LOL, naw I use earthworms(reds) and crickets. I've heard, havent tried it yet, but small pieces of slim jims worked. Apparently the grease from the slim jims leave a oil slick and smell the gills just cant refuse. I heard it on the web so you know its gotta be true.


----------



## hjorgan (Sep 30, 2007)

The wasp larva hold the prestige of danger and effectiveness. It's making the bait that has terrible potential consequences.


----------



## FishWalton (Jul 22, 2010)

hjorgan said:


> The wasp larva hold the prestige of danger and effectiveness. It's making the bait that has terrible potential consequences.


Never heard of the bloodweed trick, but as a kid I used wasp larva that my granddaddy harvested. Granddad would wrap newspaper on the end of a stick and light it up and burn the nest quickly and run until things settled down. Then he would just get the nest and pick out the larva.


----------



## GROUPERKING (Sep 28, 2011)

Interesting. .. I have used just about everything over the years, but the blood weed thing is a new one for me. Here's one you didn't mention, I like to use small crawfish when I can find them, shellcracker kryptonite.


----------



## Jason (Oct 2, 2007)

Best watch out with Blood Weed....sometimes it's laced and you might get a 9 to the skull. You don't mess w/ bangers dope!

Heard of folks using maggots and larvae before but blood weed is a new un to me too!


----------



## jcoss15 (Oct 11, 2010)

I love small minnows for big bluegill and red bellies, we call them cracker minnows..but usually it's earthworms or crickets for me when fishing live bait.


----------



## Bodupp (Oct 3, 2007)

fishwalton said:


> Never heard of the bloodweed trick, but as a kid I used wasp larva that my granddaddy harvested. Granddad would wrap newspaper on the end of a stick and light it up and burn the nest quickly and run until things settled down. Then he would just get the nest and pick out the larva.
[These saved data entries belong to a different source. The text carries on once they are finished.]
Definition mat4_cast (q : quaternion) : matrix :=
  let qxx := qx q * qx q in
  let qyy := qy q * qy q in
  let qzz := qz q * qz q in
  let qxz := qx q * qz q in
  let qxy := qx q * qy q in
  let qyz := qy q * qz q in
  let qwx := qw q * qx q in
  let qwy := qw q * qy q in
  let qwz := qw q * qz q in
  mkMatrix
    (mkVec4 (1 - fl 2 * (qyy + qzz)) (fl 2 * (qxy + qwz)) (fl 2 * (qxz - qwy)) 0)
    (mkVec4 (fl 2 * (qxy - qwz)) (1 - fl 2 * (qxx + qzz)) (fl 2 * (qyz + qwx)) 0)
    (mkVec4 (fl 2 * (qxz + qwy)) (fl 2 * (qyz - qwx)) (1 - fl 2 * (qxx + qyy)) 0)
    (mkVec4 0 0 0 1).

Definition dot (a b : quaternion) : Qc :=
  qw a * qw b + qx a * qx b + qy a * qy b + qz a * qz b.

(** [glm::mix(x, y, a)] *)
Definition mix (x y a : Qc) : Qc := x * (1 - a) + y * a.

Definition slerp (x y : quaternion) (a : Qc) : quaternion :=
  let z := if dot x y <? 0
           then mkQuat (- qw y) (- qx y) (- qy y) (- qz y) else y in
  mkQuat (mix (qw x) (qw z) a) (mix (qx x) (qx z) a)
    (mix (qy x) (qy z) a) (mix (qz x) (qz z) a).

Definition quat_of_euler (e : vec3) : quaternion :=
  let cx := cosine (vx e * fl 0.5) in
  let cy := cosine (vy e * fl 0.5) in
  let cz := cosine (vz e * fl 0.5) in
  let sx := sine (vx e * fl 0.5) in
  let sy := sine (vy e * fl 0.5) in
  let sz := sine (vz e * fl 0.5) in
  mkQuat (cx * cy * cz + sx * sy * sz)
    (sx * cy * cz - cx * sy * sz)
    (cx * sy * cz + sx * cy * sz)
    (cx * cy * sz - sx * sy * cz).

#[export] Instance glm : Glm :=
  Build_Glm matrix quaternion identity translate rotate radians mat4_cast mul
    slerp quat_of_euler.

(** Equality of matrices, decided. *)
Definition vec4_eqb (a b : vec4) : bool :=
  Qc_eq_bool (x4 a) (x4 b) && Qc_eq_bool (y4 a) (y4 b)
  && Qc_eq_bool (z4 a) (z4 b) && Qc_eq_bool (w4 a) (w4 b).


Definition matrix_eqb (a b : matrix) : bool :=
  vec4_eqb (col0 a) (col0 b) && vec4_eqb (col1 a) (col1 b)
  && vec4_eqb (col2 a) (col2 b) && vec4_eqb (col3 a) (col3 b).

End Rational.

(** ** Concrete stores, to run the controller on *)

Module Examples.

Import Rational.

Definition vec (a b c : Q) : vec3 := mkVec3 (fl a) (fl b) (fl c).

(** The quaternion of the null rotation. *)
Definition unitQuat : quaternion := mkQuat 1 0 0 0.

Definition kfA : KeyFrame := mkKeyFrame (vec 0 0 0) (vec 0 0 0) unitQuat (fl 0).
Definition kfB : KeyFrame := mkKeyFrame (vec 6 0 0) (vec 0 0 0) unitQuat (fl 2).
Definition kfC : KeyFrame := mkKeyFrame (vec 6 6 0) (vec 0 0 0) unitQuat (fl 4).


Definition oneKeyFrame : Controller := addKeyFrame newController kfA.
Definition twoKeyFrames : Controller := addKeyFrame oneKeyFrame kfB.
Definition threeKeyFrames : Controller := addKeyFrame twoKeyFrames kfC.


(** The segment between [kfA] and [kfB] in [threeKeyFrames], and a segment
    whose four control points coincide. *)
Definition segAB : SegmentData :=
  {| p0 := vec 0 0 0; p1 := vec 0 0 0; p2 := vec 6 0 0; p3 := vec 6 6 0;
     e0 := vec 0 0 0; e1 := vec 0 0 0; e2 := vec 0 0 0; e3 := vec 0 0 0;
     q1 := unitQuat; q2 := unitQuat;
     startTime := fl 0; endTime := fl 2; duration := fl 2 |}.

Definition segStill : SegmentData :=
  {| p0 := vec 1 2 3; p1 := vec 1 2 3; p2 := vec 1 2 3; p3 := vec 1 2 3;
     e0 := vec 0 0 0; e1 := vec 0 0 0; e2 := vec 0 0 0; e3 := vec 0 0 0;
     q1 := unitQuat; q2 := unitQuat;
     startTime := fl 0; endTime := fl 2; duration := fl 2 |}.

(** The controller after one query. *)
Definition afterQuery (c : Controller) (t : Qc) (useQuat useBSplines : bool)
  : Controller :=
  match getTransformationMatrix c t useQuat useBSplines with
  | Ok r => snd r
  | Err _ => c
  end.



(** Both queries return, and they return different matrices. *)
Definition returnDifferent (r1 r2 : result (mat4 * Controller)) : Prop :=
  exists (m1 m2 : matrix) (c1 c2 : Controller),
    r1 = Ok (m1, c1) /\ r2 = Ok (m2, c2) /\ m1 <> m2.

Definition returnDifferentb (r1 r2 : result (mat4 * Controller)) : bool :=
  match r1, r2 with
  | Ok r1, Ok r2 => negb (matrix_eqb (fst r1) (fst r2))
  | _, _ => false
  end.



End Examples.

(** * Properties *)

(** ** Scalars: from [Qc] to [Q], where [lra] and [ring] decide *)

Lemma Qc_eq_Qeq (a b : Qc) : a = b -> (a == b)%Q.
Proof. intros ->; reflexivity. Qed.

Ltac qc2q :=
  unfold fl, Qcle, Qclt, Qcdiv, Qcminus, Qcplus, Qcmult, Qcopp, Qcinv in *;
  cbn [this Q2Qc] in *;
  repeat (first
    [ rewrite Qred_correct
    | match goal with H : _ |- _ => rewrite Qred_correct in H end ]);
  repeat match goal with
         | H : @eq Qc _ _ |- _ => apply Qc_eq_Qeq in H; cbn [this Q2Qc] in H
         end;
  repeat (first
    [ rewrite Qred_correct
    | match goal with H : _ |- _ => rewrite Qred_correct in H end ]);
  change (inject_Z 0) with 0%Q in *;
  change (inject_Z 1) with 1%Q in *.

Ltac qc_lra := qc2q; lra.
Ltac qc_ring := apply Qc_is_canon; qc2q; ring.

Lemma Qcltb_lt (a b : Qc) : (a <? b) = true <-> a < b.
Proof.
  unfold Qcltb, Qclt. rewrite negb_true_iff.
  split; intros H.
  - apply Qnot_le_lt. intros Hle. apply Qle_bool_iff in Hle. congruence.
  - destruct (Qle_bool b a) eqn:E; [|reflexivity].
    apply Qle_bool_iff in E. exfalso. revert E. apply Qlt_not_le, H.
Qed.

Lemma Qcltb_ge (a b : Qc) : (a <? b) = false <-> b <= a.
Proof.
  unfold Qcltb, Qcle. rewrite negb_false_iff. apply Qle_bool_iff.
Qed.

Lemma Qcleb_le (a b : Qc) : (a <=? b) = true <-> a <= b.
Proof. unfold Qcleb, Qcle. apply Qle_bool_iff. Qed.

Lemma Qcleb_gt (a b : Qc) : (a <=? b) = false <-> b < a.
Proof.
  rewrite <- Qcltb_lt. unfold Qcltb, Qcleb.
  destruct (Qle_bool a b); simpl; intuition congruence.
Qed.

(** Turns every boolean comparison among the hypotheses into its order. *)
Ltac order_hyps :=
  repeat match goal with
         | H : (_ <? _) = true |- _ => apply Qcltb_lt in H
         | H : (_ <? _) = false |- _ => apply Qcltb_ge in H
         | H : (_ <=? _) = true |- _ => apply Qcleb_le in H
         | H : (_ <=? _) = false |- _ => apply Qcleb_gt in H
         end.

Lemma wrap_int_small (z : Z) :
  (- 2 ^ 31 <= z < 2 ^ 31)%Z -> wrap_int z = z.
Proof.
  intros H. unfold wrap_int. rewrite Z.mod_small; lia.
Qed.

Lemma fabs_le (x r : Qc) : fabs x <= r <-> - r <= x /\ x <= r.
Proof.
  unfold fabs. destruct (x <? 0) eqn:E; order_hyps; split.
  - intros H. split; qc_lra.
  - intros [H1 H2]. qc_lra.
  - intros H. split; qc_lra.
  - intros [H1 H2]. qc_lra.
Qed.

Lemma fabs_lt (x r : Qc) : fabs x < r <-> - r < x /\ x < r.
Proof.
  unfold fabs. destruct (x <? 0) eqn:E; order_hyps; split.
  - intros H. split; qc_lra.
  - intros [H1 H2]. qc_lra.
  - intros H. split; qc_lra.
  - intros [H1 H2]. qc_lra.
Qed.

(** ** Vectors *)

Lemma vec3_get_set_same (v : vec3) (i : axis) (x : Qc) :
  vec3_get (vec3_set v i x) i = x.
Proof. destruct i; reflexivity. Qed.

Lemma vec3_get_set_other (v : vec3) (i j : axis) (x : Qc) :
  i <> j -> vec3_get (vec3_set v i x) j = vec3_get v j.
Proof. destruct i, j; intros H; try reflexivity; congruence. Qed.

Lemma vec3_set_set (v : vec3) (i : axis) (x y : Qc) :
  vec3_set (vec3_set v i x) i y = vec3_set v i y.
Proof. destruct i; reflexivity. Qed.

Lemma vec3_set_get (v : vec3) (i : axis) : vec3_set v i (vec3_get v i) = v.
Proof. destruct v, i; reflexivity. Qed.

Lemma vec3_ext (a b : vec3) :
  vx a = vx b -> vy a = vy b -> vz a = vz b -> a = b.
Proof. destruct a, b; simpl; intros -> -> ->; reflexivity. Qed.

(** ** normalizeAngles: the two loops of one axis *)

Lemma while_loop_step {St : Type} (fuel : nat) (cond : St -> bool)
  (body : St -> St) (s : St) :
  while_loop (S fuel) cond body s
  = if cond s then while_loop fuel cond body (body s) else Ok s.
Proof. reflexivity. Qed.

Section NormalizeAxis.

Variable reference : vec3.
Variable i : axis.

Let ref := vec3_get reference i.
Let down_cond := fun r : vec3 => fl 180 <? vec3_get r i - ref.
Let down_body := fun r : vec3 => vec3_set r i (vec3_get r i - fl 360).
Let up_cond := fun r : vec3 => vec3_get r i - ref <? fl (-180).
Let up_body := fun r : vec3 => vec3_set r i (vec3_get r i + fl 360).

Lemma loop_down (n : nat) : forall r : vec3,
  vec3_get r i - ref <= fl 180 + fl 360 * fl (inject_Z (Z.of_nat n)) ->
  exists k : Z,
    (0 <= k)%Z
    /\ while_loop (S n) down_cond down_body r
       = Ok (vec3_set r i (vec3_get r i - fl 360 * fl (inject_Z k)))
    /\ vec3_get r i - fl 360 * fl (inject_Z k) - ref <= fl 180
    /\ (k = 0%Z \/ fl (-180) < vec3_get r i - fl 360 * fl (inject_Z k) - ref).
Proof.
  assert (Hstop : forall (m : nat) (r : vec3), down_cond r = false ->
            exists k : Z,
              (0 <= k)%Z
              /\ while_loop (S m) down_cond down_body r
                 = Ok (vec3_set r i (vec3_get r i - fl 360 * fl (inject_Z k)))
              /\ vec3_get r i - fl 360 * fl (inject_Z k) - ref <= fl 180
              /\ (k = 0%Z
                  \/ fl (-180)
                     < vec3_get r i - fl 360 * fl (inject_Z k) - ref)).
  { intros m r E. exists 0%Z. cbn [while_loop]. rewrite E.
    unfold down_cond in E. order_hyps.
    split; [lia|]. split; [|split; [qc_lra | now left]].
    f_equal. rewrite <- (vec3_set_get r i) at 1. f_equal. qc_ring. }
  induction n as [|n IH]; intros r H;
    destruct (down_cond r) eqn:E; try (apply Hstop; assumption).
  - exfalso. unfold down_cond in E. order_hyps. cbn [Z.of_nat] in H. qc_lra.
  - rewrite while_loop_step, E. unfold down_cond in E. order_hyps.
    destruct (IH (down_body r)) as (k & Hk & Hrun & Hle & Hgt).
    { unfold down_body. rewrite vec3_get_set_same.
      rewrite Nat2Z.inj_succ in H. unfold Z.succ in H.
      rewrite inject_Z_plus in H. qc_lra. }
    exists (k + 1)%Z. unfold down_body in Hrun, Hle, Hgt.
    rewrite vec3_get_set_same in Hrun, Hle, Hgt. rewrite vec3_set_set in Hrun.
    split; [lia|]. split; [|split].
    + unfold down_body. rewrite Hrun. do 2 f_equal.
      rewrite inject_Z_plus. qc_ring.
    + rewrite inject_Z_plus. qc_lra.
    + right. rewrite inject_Z_plus. destruct Hgt as [-> | Hgt]; qc_lra.
Qed.

Lemma loop_up (n : nat) : forall r : vec3,
  - (vec3_get r i - ref) <= fl 180 + fl 360 * fl (inject_Z (Z.of_nat n)) ->
  exists k : Z,
    (0 <= k)%Z
    /\ while_loop (S n) up_cond up_body r
       = Ok (vec3_set r i (vec3_get r i + fl 360 * fl (inject_Z k)))
    /\ fl (-180) <= vec3_get r i + fl 360 * fl (inject_Z k) - ref
    /\ (k = 0%Z \/ vec3_get r i + fl 360 * fl (inject_Z k) - ref < fl 180)
    /\ (fl (-180) <= vec3_get r i - ref -> k = 0%Z).
Proof.
  assert (Hstop : forall (m : nat) (r : vec3), up_cond r = false ->
            exists k : Z,
              (0 <= k)%Z
              /\ while_loop (S m) up_cond up_body r
                 = Ok (vec3_set r i (vec3_get r i + fl 360 * fl (inject_Z k)))
              /\ fl (-180) <= vec3_get r i + fl 360 * fl (inject_Z k) - ref
              /\ (k = 0%Z
                  \/ vec3_get r i + fl 360 * fl (inject_Z k) - ref < fl 180)
              /\ (fl (-180) <= vec3_get r i - ref -> k = 0%Z)).
  { intros m r E. exists 0%Z. cbn [while_loop]. rewrite E.
    unfold up_cond in E. order_hyps.
    split; [lia|]. split; [|split; [qc_lra | split; [now left | reflexivity]]].
    f_equal. rewrite <- (vec3_set_get r i) at 1. f_equal. qc_ring. }
  induction n as [|n IH]; intros r H;
    destruct (up_cond r) eqn:E; try (apply Hstop; assumption).
  - exfalso. unfold up_cond in E. order_hyps. cbn [Z.of_nat] in H. qc_lra.
  - rewrite while_loop_step, E. unfold up_cond in E. order_hyps.
    destruct (IH (up_body r)) as (k & Hk & Hrun & Hle & Hgt & _).
    { unfold up_body. rewrite vec3_get_set_same.
      rewrite Nat2Z.inj_succ in H. unfold Z.succ in H.
      rewrite inject_Z_plus in H. qc_lra. }
    exists (k + 1)%Z. unfold up_body in Hrun, Hle, Hgt.
    rewrite vec3_get_set_same in Hrun, Hle, Hgt. rewrite vec3_set_set in Hrun.
    split; [lia|]. split; [|split; [|split]].
    + unfold up_body. rewrite Hrun. do 2 f_equal.
      rewrite inject_Z_plus. qc_ring.
    + rewrite inject_Z_plus. qc_lra.
    + right. rewrite inject_Z_plus. destruct Hgt as [-> | Hgt]; qc_lra.
    + intros Hge. exfalso. qc_lra.
Qed.

End NormalizeAxis.

(** The fuel [turns d] covers a difference [d] in either direction. *)
Lemma turns_enough (d : Qc) :
  exists n : nat,
    turns d = S n
    /\ d <= fl 360 * fl (inject_Z (Z.of_nat n))
    /\ - d <= fl 360 * fl (inject_Z (Z.of_nat n)).
Proof.
  exists (Z.to_nat (Qceiling (Qabs d / 360))). split; [reflexivity|].
  set (c := Qceiling (Qabs d / 360)).
  assert (Hc : (Qabs d / 360 <= inject_Z (Z.of_nat (Z.to_nat c)))%Q).
  { apply Qle_trans with (inject_Z c); [apply Qle_ceiling|].
    rewrite <- Zle_Qle. lia. }
  assert (H1 : (d <= Qabs d)%Q) by apply Qle_Qabs.
  assert (H2 : (- d <= Qabs d)%Q).
  { rewrite <- Qabs_opp. apply Qle_Qabs. }
  assert (He : (Qabs d == 360 * (Qabs d / 360))%Q) by field.
  clearbody c. set (X := (Qabs d / 360)%Q) in *. clearbody X.
  split; qc_lra.
Qed.

Lemma normalizeAxis_spec (res reference : vec3) (i : axis) :
  exists k : Z,
    normalizeAxis res reference i
    = Ok (vec3_set res i (vec3_get res i + fl 360 * fl (inject_Z k)))
    /\ fl (-180) <= vec3_get res i + fl 360 * fl (inject_Z k)
                    - vec3_get reference i
    /\ vec3_get res i + fl 360 * fl (inject_Z k) - vec3_get reference i
       <= fl 180.
Proof.
  unfold normalizeAxis.
  destruct (turns_enough (vec3_get res i - vec3_get reference i))
    as (n1 & -> & Hn1 & _).
  destruct (loop_down reference i n1 res) as (k1 & Hk1 & -> & Hle1 & Hgt1).
  { qc_lra. }
  cbn [bind]. rewrite vec3_get_set_same.
  set (x1 := vec3_get res i - fl 360 * fl (inject_Z k1)) in *.
  destruct (turns_enough (x1 - vec3_get reference i)) as (n2 & -> & _ & Hn2).
  destruct (loop_up reference i n2 (vec3_set res i x1))
    as (k2 & Hk2 & Hrun & Hge2 & Hlt2 & Hzero).
  { rewrite vec3_get_set_same. qc_lra. }
  rewrite vec3_get_set_same in Hrun, Hge2, Hlt2, Hzero.
  rewrite vec3_set_set in Hrun.
  exists (k2 - k1)%Z. rewrite Hrun. unfold x1 in *. clear x1.
  unfold Zminus. rewrite inject_Z_plus, inject_Z_opp.
  split; [do 2 f_equal; qc_ring|]. split; [qc_lra|].
  destruct Hlt2 as [-> | Hlt2]; qc_lra.
Qed.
I have never used wasp larvae in all my years, probably because I always weighed the risk vs reward thing. At least now I know how to get it, thanks to your Granddad. :notworthy:

But it still sounds like something to challenge your "deckhand" with. (Oh, go on, you big sissy! You wanna go fishing or not?") :no:


----------



## Bodupp (Oct 3, 2007)

jcoss15 said:


> I love small minnows for big bluegill and red bellies, we call them cracker minnows..but usually it's earthworms or crickets for me when fishing live bait.


I forgot about little minnows, and they DO work! When I was a kid, we would walk the banks of the river and use a boat paddle to slap topminnows (look like guppies) up on the bank and keep them in a paper cup.

And don't forget Zeigler's hot dogs - the one's with the red dye. Caught many bream on them. Probably same effect as the Slim Jims.


----------



## Bodupp (Oct 3, 2007)

Jason said:


> Best watch out with Blood Weed....sometimes it's laced and you might get a 9 to the skull. You don't mess w/ bangers dope!
> 
> Heard of folks using maggots and larvae before but blood weed is a new un to me too!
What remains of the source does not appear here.